Create a new interface (Root Type) with all members containing Ts at contravariant positions removed. In addition, feel free to remove all members that might not make sense in the context of the trimmed down type.

 

public interface IFoo<T> {

    T Property1 { get; }

    T Property3 { get; } // setter removed

    T Method2();

    Type1<T> GetMethod1();

    IType2<T> GetMethod2(); // note that the return type changed

}

public interface IType2<T> {

    T Property { get; } // setter removed

}

The generic type should then implement the interface explicitly and “add back” the strongly typed members (using T instead of object) to its public API surface.

 

public class Foo<T> : IFoo<object> {

    public T Property1 { get; }

    public T Property2 { set; }

    public T Property3 { get; set;}

    public void Method1(T arg1);

    public T Method2();

    public T Method3(T arg);

    public Type1<T> GetMethod1();

    public Type2<T> GetMethod2();

    object IFoo<object>.Property1 { get; }

    object IFoo<object>.Property3 { get; }

    object IFoo<object>.Method2() { return null; }

    Type1<object> IFoo<object>.GetMethod1();

    IType2<object> IFoo<object>.GetMethod2();

}

public class Type2<T> : IType2<object> {

    public T Property { get; set; }

    object IType2<object>.Property { get; }

}

Now, all constructed instantiation of Foo<T> have a common root type IFoo<object>.

 

var foos = new List<IFoo<object>>();

foos.Add(new Foo<int>());

foos.Add(new Foo<string>());

foreach(IFoo<object> foo in foos){

   Console.WriteLine(foo.Property1);

   Console.WriteLine(foo.GetMethod2().Property);

}

þ CONSIDER using the Simulated Covariance Pattern, if there is a need to have a representation for all instantiations of a generic type.

The pattern should not be used frivolously as it results in additional types in the library and can makes the existing types more complex.

 

þ DO ensure that the implementation of the root’s members is equivalent to the implementation of the corresponding generic type members.

There should not be an observable difference between calling a member on the root type and calling the corresponding member on the generic type.
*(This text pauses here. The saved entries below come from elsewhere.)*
(* ===== verification/PageSlice.v ===== *)
(** * The core kernel's page slices, as an interface

    [struct page_slice] and its operations belong to the core kernel, which is
    a git submodule: here they are a class of operations with the behaviour
    the compatibility layer relies on.  A page is mapped at a page offset and
    holds records at byte offsets; a freshly zeroed page is the empty map, and
    reading a byte offset nobody has written gives the all-zero record. *)

From stdpp Require Import base numbers list gmap option.
From S2P Require Import Prelude.

(** Page size of the core kernel (8 KiB kernel stacks are two pages). *)
Definition PAGE_SIZE : Z := 4096.

Definition PAGE_SLICE_BYTE_TO_PGOFF (off : Z) : Z := off `div` PAGE_SIZE.
Definition PAGE_SLICE_IN_PAGE_OFF (off : Z) : Z := off `mod` PAGE_SIZE.
Definition PAGE_SLICE_SIZE_TO_PAGE_COUNT (bytes : Z) : Z :=
  (bytes + PAGE_SIZE - 1) `div` PAGE_SIZE.

(** [ROUND_UP(x, PAGE_SIZE)] and [ROUND_DOWN(x, PAGE_SIZE)] on addresses. *)
Definition page_round_up (x : Z) : Z := Z.land (u64 (x + (PAGE_SIZE - 1))) (not64 (PAGE_SIZE - 1)).
Definition page_round_down (x : Z) : Z := Z.land x (not64 (PAGE_SIZE - 1)).

(** The record whose bytes are all zero ([memset(p, 0, sizeof)]). *)
Class Zeroed (R : Type) : Type := zero_rec : R.

(** Allocation oracle of one call: which of the page allocations it attempts
    (by page offset) succeed. *)
Abbreviation alloc_oracle := (Z → bool).

Class PageSlice (P : Type) : Type := {
  page_slice : Type;
  page_slice_create : Z → Z → option page_slice;
  page_slice_get_size : page_slice → Z;
  page_slice_set_size : page_slice → Z → error_t * page_slice;
  page_slice_lookup : page_slice → Z → option P;
  page_slice_insert_page : page_slice → Z → P → error_t * page_slice;
  (** writing through the kernel virtual address of a mapped page *)
  page_slice_store : page_slice → Z → P → page_slice;
}.

(** Same size and same pages. *)
Definition slice_same `{PageSlice P} (s s' : page_slice) : Prop :=
  page_slice_get_size s' = page_slice_get_size s
  ∧ ∀ p, page_slice_lookup s' p = page_slice_lookup s p.

Class PageSliceLaws (P : Type) `{PS : PageSlice P} : Prop := {
  create_empty f n s :
    page_slice_create f n = Some s →
    page_slice_get_size s = n ∧ ∀ p, page_slice_lookup s p = None;
  set_size_fail s n e s' :
    page_slice_set_size s n = (e, s') → e ≠ REND_SUCCESS → slice_same s s';
  set_size_size s n s' :
    page_slice_set_size s n = (REND_SUCCESS, s') → page_slice_get_size s' = n;
  (** pages inside the new size stay, and resizing never maps a page *)
  set_size_keeps s n s' p :
    page_slice_set_size s n = (REND_SUCCESS, s') →
    0 ≤ p < PAGE_SLICE_SIZE_TO_PAGE_COUNT n →
    page_slice_lookup s' p = page_slice_lookup s p;
  set_size_sub s n s' p c :
    page_slice_set_size s n = (REND_SUCCESS, s') →
    page_slice_lookup s' p = Some c → page_slice_lookup s p = Some c;
  set_size_shrink s n :
    0 ≤ n ≤ page_slice_get_size s →
    ∃ s', page_slice_set_size s n = (REND_SUCCESS, s');
  insert_fail s p c e s' :
    page_slice_insert_page s p c = (e, s') → e ≠ REND_SUCCESS → slice_same s s';
  insert_ok s p c s' :
    page_slice_insert_page s p c = (REND_SUCCESS, s') →
    page_slice_get_size s' = page_slice_get_size s
    ∧ page_slice_lookup s' p = Some c
    ∧ ∀ q, q ≠ p → page_slice_lookup s' q = page_slice_lookup s q;
  store_ok s p c c' :
    page_slice_lookup s p = Some c →
    page_slice_get_size (page_slice_store s p c') = page_slice_get_size s
    ∧ page_slice_lookup (page_slice_store s p c') p = Some c'
    ∧ ∀ q, q ≠ p → page_slice_lookup (page_slice_store s p c') q = page_slice_lookup s q;
}.

(** ** A concrete page slice, for evaluation

    A map of pages with a byte size: the laws can hold. *)

Module MapSlice.

Record mslice (P : Type) := MSlice { ms_size : Z; ms_pages : gmap Z P }.
Arguments MSlice {P} _ _.
Arguments ms_size {P} _.
Arguments ms_pages {P} _.

Section with_page.
Context {P : Type}.

Definition create (f n : Z) : option (mslice P) := Some (MSlice n ∅).
Definition set_size (s : mslice P) (n : Z) : error_t * mslice P :=
  (REND_SUCCESS,
   MSlice n (filter (λ kv, kv.1 < PAGE_SLICE_SIZE_TO_PAGE_COUNT n) (ms_pages s))).
Definition lookup_page (s : mslice P) (p : Z) : option P := ms_pages s !! p.
Definition insert_page (s : mslice P) (p : Z) (c : P) : error_t * mslice P :=
  (REND_SUCCESS, MSlice (ms_size s) (<[p := c]> (ms_pages s))).
Definition store_page (s : mslice P) (p : Z) (c : P) : mslice P :=
  MSlice (ms_size s) (<[p := c]> (ms_pages s)).

#[export] Instance map_slice : PageSlice P := {
  page_slice := mslice P;
  page_slice_create := create;
  page_slice_get_size := ms_size;
  page_slice_set_size := set_size;
  page_slice_lookup := lookup_page;
  page_slice_insert_page := insert_page;
  page_slice_store := store_page;
}.

#[export] Instance map_slice_laws : PageSliceLaws P.
Proof.
  split; cbn; unfold set_size, create, insert_page, store_page, lookup_page.
  - intros f n s [= <-]. done.
  - intros s n e s' [= <- <-]. done.
  - intros s n s' [= <-]. done.
  - intros s n s' p [= <-] Hp. cbn.
    destruct (ms_pages s !! p) as [c|] eqn:E.
    + apply map_lookup_filter_Some_2; [done|cbn; lia].
    + apply map_lookup_filter_None_2. by left.
  - intros s n s' p c [= <-] Hp. cbn in Hp. by apply map_lookup_filter_Some in Hp as [? _].
  - intros s n _. eauto.
  - intros s p c e s' [= <- <-]. done.
  - intros s p c s' [= <-]. cbn. split_and!; [done|apply lookup_insert_eq|].
    intros q Hq. by apply lookup_insert_ne.
  - intros s p c c' _. cbn. split_and!; [done|apply lookup_insert_eq|].
    intros q Hq. by apply lookup_insert_ne.
Qed.

End with_page.
End MapSlice.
In many cases the members of the root are implemented by calling members on the generic type.

public class Foo<T> : IFoo<object> {

   

   public T Property3 { get { ... } set { ... } }

   object IFoo<object>.Property3 { get { return Property3; } }

}

þ CONSIDER using an abstract class instead of an interface to represent the root.
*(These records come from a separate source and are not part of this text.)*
(* ===== verification/SliceTable.v ===== *)
(** * Growable record tables ([servers/fs/vfs_slice_table.c])

    [vfs_slice_table_t] packs records of [elem_size] bytes into the pages of a
    page slice.  The handle table, ramfs, the cpio catalogue and the mount
    table are all such tables; they are proved against the interface
    [RecordTable] below, and this file shows that the slice table implements
    it: a table is a list of records, whatever the allocator does. *)

From stdpp Require Import base numbers list gmap option.
From S2P Require Import Prelude PageSlice.

Definition VFS_SLICE_TABLE_SOFT_MAX : Z := Z.shiftl 1 20.

(** ** The interface the clients use *)

Class RecordTable (R T : Type) : Type := {
  rt_count : T → Z;
  (** dereference of [vfs_slice_table_ptr]; [None] for NULL *)
  rt_get : T → Z → option R;
  rt_set : T → Z → R → T;
  (** error code, table, [*idx_out] *)
  rt_push_zero : alloc_oracle → T → error_t * T * Z;
  rt_pop_last : T → T;
  rt_init : alloc_oracle → Z → error_t * T;
  rt_destroy : T → T;
}.

Class RecordTableLaws (R T : Type) `{Zeroed R} `{RT : RecordTable R T} : Type := {
  rt_ok : T → Prop;
  rt_view : T → list R;
  rt_count_view t : rt_ok t → rt_count t = Z.of_nat (length (rt_view t));
  rt_count_bound t : rt_ok t → rt_count t < 2 ^ 31;
  rt_get_view t (i : nat) r :
    rt_ok t → rt_view t !! i = Some r → rt_get t (Z.of_nat i) = Some r;
  (** past the last record there is no memory, or zeroed memory *)
  rt_get_past t i r :
    rt_ok t → rt_count t ≤ i → rt_get t i = Some r → r = zero_rec;
  rt_set_ok t (i : nat) r :
    rt_ok t → (i < length (rt_view t))%nat →
    rt_ok (rt_set t (Z.of_nat i) r)
    ∧ rt_view (rt_set t (Z.of_nat i) r) = <[i := r]> (rt_view t);
  rt_push_ok al t e t' idx :
    rt_ok t → rt_push_zero al t = (e, t', idx) →
    rt_ok t'
    ∧ (e = REND_SUCCESS → rt_view t' = rt_view t ++ [zero_rec] ∧ idx = rt_count t)
    ∧ (e ≠ REND_SUCCESS → rt_view t' = rt_view t);
  rt_pop_ok t l r :
    rt_ok t → rt_view t = l ++ [r] →
    rt_ok (rt_pop_last t) ∧ rt_view (rt_pop_last t) = l;
  rt_init_ok al n e t :
    0 ≤ n < 2 ^ 32 → rt_init al n = (e, t) → rt_ok t ∧ rt_view t = [];
  rt_destroy_ok t : rt_ok (rt_destroy t) ∧ rt_view (rt_destroy t) = [];
}.

(** ** Linear scans

    The clients look records up with
    [for (i = from; i < count; i++) { r = at(i); if (r && test) return i; }]. *)

Section scan.
Context {R T : Type} `{RTL : RecordTableLaws R T}.

Fixpoint rt_scan_from (test : R → bool) (t : T) (i : Z) (fuel : nat) : option Z :=
  match fuel with
  | O => None
  | S fuel' =>
      match rt_get t i with
      | Some r => if test r then Some i else rt_scan_from test t (i + 1) fuel'
      | None => rt_scan_from test t (i + 1) fuel'
      end
  end.

Definition rt_scan (test : R → bool) (t : T) (from : Z) : option Z :=
  rt_scan_from test t from (Z.to_nat (rt_count t - from)).

Lemma rt_scan_from_Some test t i fuel k :
  rt_ok t → (i + fuel)%nat = length (rt_view t) →
  rt_scan_from test t (Z.of_nat i) fuel = Some k →
  ∃ j r, k = Z.of_nat j ∧ (i ≤ j)%nat ∧ rt_view t !! j = Some r ∧ test r = true
    ∧ ∀ j' r', (i ≤ j' < j)%nat → rt_view t !! j' = Some r' → test r' = false.
Proof.
  intros Hok. revert i. induction fuel as [|fuel IH]; intros i Hi; cbn; [done|].
  destruct (lookup_lt_is_Some_2 (rt_view t) i) as [r Hr]; [lia|].
  rewrite (rt_get_view t i r Hok Hr). replace (Z.of_nat i + 1) with (Z.of_nat (S i)) by lia.
  destruct (test r) eqn:Et.
  - intros [= <-]. exists i, r. split_and!; [done|lia|done|done|]. lia.
  - intros (j & r' & -> & Hij & Hj & Ht & Hbefore)%IH; [|lia].
    exists j, r'. split_and!; [done|lia|done|done|]. intros j' r'' Hj' Hr''.
    destruct (decide (j' = i)) as [->|]; [congruence|]. apply (Hbefore j'); [lia|done].
Qed.

Lemma rt_scan_from_None test t i fuel :
  rt_ok t → (i + fuel)%nat = length (rt_view t) →
  rt_scan_from test t (Z.of_nat i) fuel = None →
  ∀ j r, (i ≤ j)%nat → rt_view t !! j = Some r → test r = false.
Proof.
  intros Hok. revert i. induction fuel as [|fuel IH]; intros i Hi; cbn.
  - intros _ j r Hj Hr. apply lookup_lt_Some in Hr. lia.
  - destruct (lookup_lt_is_Some_2 (rt_view t) i) as [r Hr]; [lia|].
    rewrite (rt_get_view t i r Hok Hr). replace (Z.of_nat i + 1) with (Z.of_nat (S i)) by lia.
    destruct (test r) eqn:Et; [done|]. intros Hn j r' Hj Hr'.
    destruct (decide (j = i)) as [->|]; [congruence|].
    apply (IH (S i) ltac:(lia) Hn j); [lia|done].
Qed.

(** A scan finds the first record that passes the test. *)
Lemma rt_scan_Some test t (from : nat) k :
  rt_ok t → rt_scan test t (Z.of_nat from) = Some k →
  ∃ j r, k = Z.of_nat j ∧ (from ≤ j)%nat ∧ rt_view t !! j = Some r ∧ test r = true
    ∧ ∀ j' r', (from ≤ j' < j)%nat → rt_view t !! j' = Some r' → test r' = false.
Proof.
  intros Hok. unfold rt_scan. rewrite rt_count_view by done.
  destruct (decide (from ≤ length (rt_view t))%nat).
  - apply rt_scan_from_Some; [done|lia].
  - replace (Z.to_nat _) with O by lia. done.
Qed.

Lemma rt_scan_None test t (from : nat) :
  rt_ok t → rt_scan test t (Z.of_nat from) = None →
  ∀ j r, (from ≤ j)%nat → rt_view t !! j = Some r → test r = false.
Proof.
  intros Hok. unfold rt_scan. rewrite rt_count_view by done.
  destruct (decide (from ≤ length (rt_view t))%nat).
  - apply rt_scan_from_None; [done|lia].
  - intros _ j r Hj Hr%lookup_lt_Some. lia.
Qed.

Lemma rt_get_lookup t (i : nat) : rt_ok t →
  (i < length (rt_view t))%nat → rt_get t (Z.of_nat i) = rt_view t !! i.
Proof.
  intros Hok [r Hr]%lookup_lt_is_Some. rewrite Hr. by apply rt_get_view.
Qed.
End scan.

(** ** A list as a record table, for evaluating the clients *)

Module ListTable.
Section with_record.
Context {R : Type} `{Zeroed R}.

#[export] Instance list_table : RecordTable R (list R) := {
  rt_count l := Z.of_nat (length l);
  rt_get l i := l !! Z.to_nat i;
  rt_set l i r := <[Z.to_nat i := r]> l;
  rt_push_zero al l :=
    if al 0 && (Z.of_nat (length l) + 1 <? 2 ^ 31)
    then (REND_SUCCESS, l ++ [zero_rec], Z.of_nat (length l))
    else (E_REND_NO_MEM, l, 0);
  rt_pop_last l := take (length l - 1) l;
  rt_init al n := (REND_SUCCESS, []);
  rt_destroy l := [];
}.

#[export] Instance list_table_laws : RecordTableLaws R (list R).
Proof.
  refine {| rt_ok l := Z.of_nat (length l) < 2 ^ 31; rt_view l := l |}; cbn.
  - done.
  - done.
  - intros l i r _ Hl. by rewrite Nat2Z.id.
  - intros l i r _ Hi Hl. apply lookup_lt_Some in Hl. lia.
  - intros l i r Hl Hi. rewrite Nat2Z.id, length_insert. done.
  - intros al l e l' idx Hl E. destruct (al 0) in E; cbn in E.
    + destruct (Z.ltb_spec (Z.of_nat (length l) + 1) (2 ^ 31)); simplify_eq.
      * rewrite length_app. cbn. split_and!; [lia|done|done].
      * done.
    + by simplify_eq.
  - intros l l' r Hl ->. rewrite length_app in *. cbn in *.
    assert (length l' + 1 - 1 = length l')%nat as -> by lia. rewrite take_app_length. split; [lia|done].
  - intros al n e l _ [= <- <-]. done.
  - done.
Defined.
End with_record.
End ListTable.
This might sometimes be a better option as interfaces are more difficult to evolve (see section X). On the other hand there are some problem with using abstract classes for the root. Abstract class members cannot be implemented explicitly and the subtypes need to use the new modifier. This makes it tricky to implement the root’s members by delegating to the generic type members.

þ CONSIDER using a non-generic root type, if such type is already available.

For example, List<T> implements IEnumerable for the purpose of simulating covariance.